I really love my seminary, the McAfee School of Theology, Mercer University. Faculty and staff there are committed to issues of justice and spiritual growth. It is also a place where only about 45% of the students are white. I want to support a place like that and more important, learn from the variety of perspectives and experiences of my classmates. It is a place where I can focus on issues important to me, like being a good ally by attending to my white privilege. I am convinced that my anti-racist work as a white Southern academic should also include theological and religious frameworks. I needed to get in touch with my Jesus.
Part of the institution’s commitment to spiritual formation is the annual faculty, staff, and student weekend retreat, which the founding faculty built into the design of the programs.
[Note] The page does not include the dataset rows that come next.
(** An AP: off, reset by the INIT interrupt, in the copy of the trampoline in
    low memory, with its stack pointer loaded, with the flag incremented (in
    [percpu_init_ap], [idt_load], [lapic_enable], ...), counted as online in
    [smp_ap_kmain], waiting for the other schedulers ([ARead]: with the first
    operand of the comparison read), and running its scheduler. *)
Inductive ap_pc :=
| AOff
| AReset
| ATrampoline
| ALoaded (rsp : Z)
| AFlagged (rsp : Z)
| AOnline (rsp : Z)
| AWaiting (rsp : Z)
| ARead (rsp : Z) (first : Z)
| ASched (rsp : Z).

(** The BSP in [smp_init], in [smp_boot_ap(i)] and in [sched_run_bsp]. *)
Inductive bsp_pc :=
| BCount                 (* atomic_inc_read32(&smp_nr_cpus_ready) *)
| BStack (i : nat)       (* the loop's test; if (smp_ap_stack == NULL) ... *)
| BClear (i : nat)       (* smp_ap_started_flag = 0 *)
| BInit (i : nat)        (* lapic_send_ipi(lapic->id, IPI_INIT) *)
| BSipi1 (i : nat)       (* the first start-up interrupt *)
| BCheck1 (i : nat)      (* if (!smp_ap_started_flag) *)
| BSipi2 (i : nat)       (* the second one *)
| BCheck2 (i : nat)      (* if (!smp_ap_started_flag) again *)
| BDrop (i : nat)        (* smp_ap_stack = NULL *)
| BUnmap                 (* the trampoline is unmapped *)
| BFree                  (* if (smp_ap_stack != NULL) ... *)
| BWaitAll               (* while (smp_nr_cpus() < lapic_list_size) *)
| BJoin                  (* atomic_inc_read32(&schedulers_waiting) *)
| BWaiting
| BRead (first : Z)
| BSched.

(** An entry of [lapic_list] and the CPU it stands for; [gone]: the BSP has
    given it up. *)
Record cpu := mk_cpu { present : Z; gone : bool; pc : ap_pc }.

Record smp := mk_smp {
  bsp : bsp_pc;
  cpus : list cpu;         (* lapic_list; the first is the BSP *)
  started_flag : Z;        (* smp_ap_started_flag *)
  ap_stack : Z;            (* smp_ap_stack *)
  nr_ready : Z;            (* smp_nr_cpus_ready *)
  waiting : Z;             (* schedulers_waiting *)
  trampoline : bool;       (* the trampoline is mapped *)
  pool : list Z            (* the tops of the stacks the page allocator has to give *)
}.

Definition set_bsp v s := mk_smp v (cpus s) (started_flag s) (ap_stack s) (nr_ready s) (waiting s) (trampoline s) (pool s).
Definition set_cpus f s := mk_smp (bsp s) (f (cpus s)) (started_flag s) (ap_stack s) (nr_ready s) (waiting s) (trampoline s) (pool s).
Definition set_flag v s := mk_smp (bsp s) (cpus s) v (ap_stack s) (nr_ready s) (waiting s) (trampoline s) (pool s).
Definition set_stack v s := mk_smp (bsp s) (cpus s) (started_flag s) v (nr_ready s) (waiting s) (trampoline s) (pool s).
Definition set_ready v s := mk_smp (bsp s) (cpus s) (started_flag s) (ap_stack s) v (waiting s) (trampoline s) (pool s).
Definition set_waiting v s := mk_smp (bsp s) (cpus s) (started_flag s) (ap_stack s) (nr_ready s) v (trampoline s) (pool s).
Definition set_trampoline v s := mk_smp (bsp s) (cpus s) (started_flag s) (ap_stack s) (nr_ready s) (waiting s) v (pool s).
Definition set_pool v s := mk_smp (bsp s) (cpus s) (started_flag s) (ap_stack s) (nr_ready s) (waiting s) (trampoline s) v.
Definition set_pc (p : ap_pc) (c : cpu) : cpu := mk_cpu (present c) (gone c) p.

(** The INIT interrupt resets a CPU whatever it does; the start-up interrupt
    starts one that has been reset and is lost on any other. *)
Definition ipi_init (c : cpu) : cpu := set_pc AReset c.
Definition ipi_start_up (c : cpu) : cpu := match pc c with AReset => set_pc ATrampoline c | _ => c end.
Definition cpu_unstarted (c : cpu) : cpu := mk_cpu 0 true (pc c).

(** [list_alter] leaves a list without the entry as it is; the loop's test has
    made sure that it is there. *)
Section code.
(** [late]: an AP can still answer after the BSP has given it up.
    [count_first]: the compiler reads the second operand of
    [atomic_read32(&schedulers_waiting) < smp_nr_cpus()] first. *)
Context (late count_first : bool).

Definition first_operand (s : smp) : Z := if count_first then nr_ready s else waiting s.
Definition still_waiting (first : Z) (s : smp) : bool :=
  if count_first then waiting s <? first else first <? nr_ready s.

Definition smp_boot_ap (p : bsp_pc) (s : smp) : option smp :=
  match p with
  | BStack i =>
      if ap_stack s =? 0 then
        match pool s with
        | [] => None
        | top :: rest => Some (set_bsp (BClear i) (set_stack top (set_pool rest s)))
        end
      else Some (set_bsp (BClear i) s)
  | BClear i => Some (set_bsp (BInit i) (set_flag 0 s))
  | BInit i => Some (set_bsp (BSipi1 i) (set_cpus (alter ipi_init i) s))
  | BSipi1 i => Some (set_bsp (BCheck1 i) (set_cpus (alter ipi_start_up i) s))
  | BCheck1 i => Some (set_bsp (if started_flag s =? 0 then BSipi2 i else BDrop i) s)
  | BSipi2 i => Some (set_bsp (BCheck2 i) (set_cpus (alter ipi_start_up i) s))
  | BCheck2 i =>
      if started_flag s =? 0 then Some (set_bsp (BStack (S i)) (set_cpus (alter cpu_unstarted i) s))
      else Some (set_bsp (BDrop i) s)
  | BDrop i => Some (set_bsp (BStack (S i)) (set_stack 0 s))
  | _ => None
  end.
We just recently had one at the Pinnacle Center in the North Georgia mountains, where we spend two days worshiping together and getting to know one another. We build deeper relationships as classmates at a setting like this, where we pray and take communion together. This year, the dean announced he had been working with friends in Union Point, Georgia, to plan a work day at a historic cemetery near the original location of Mercer University. Here’s what he said:
This summer I learned of a neglected African American cemetery located nearby the Penfield cemetery. I have partnered with African American activists and other leaders to help them with a clean-up effort on October 26. I would very much appreciate it if you would join me as we honor this sacred space and practice remembrance.
He noted that enslaved persons were buried there.
Here is what I wish I had thought: Does it make a difference that the dean is a straight, white, cis-male? Were faculty invited to discuss this topic, welcoming voices from faculty of color? Could groundwork have been laid so that the announcement would have had context for the benefit of the students, most of whom were African American? What is motivating me to want to participate?
What I actually did, though, was volunteer to clean up the cemetery.
A few days later, the dean sent a reminder and included additional information that a filmmaker friend and seminary grad would be filming for a documentary. A few days after that, I learned that a group of African American students had submitted a letter to the dean to express concerns about the project. I have not seen this letter, but the seminary grapevine is real. That was the day I discovered the “Savior Barbie” Instagram account. If you haven’t heard about it, below is a Huff Post article, along with 2 examples of Barbie’s posts.
White Savior Barbie pokes fun at people who suffer from “White Savior Complex,” the term used to describe the white Westerners who travel to third world countries and make the entire affair an exercise in self-congratulatory sacrifice. (Huff Post). The account owners, who remain anonymous, point out, “We have both struggled with our own realizations and are definitely not claiming innocence here.” “Barbie Savior, we hope, is an entertaining jumping off point for some very real discussions, debates, and resolves.” It isn’t that there is anything inherently wrong with doing volunteer work to help people. WSB targets the idea that Africa needs saving from itself and white people are the ones who can do it. Barbie Savior is there for a photo op, the ultimate selfie. This kind of thinking supported colonialism, conquest, and slavery. It is white supremacy.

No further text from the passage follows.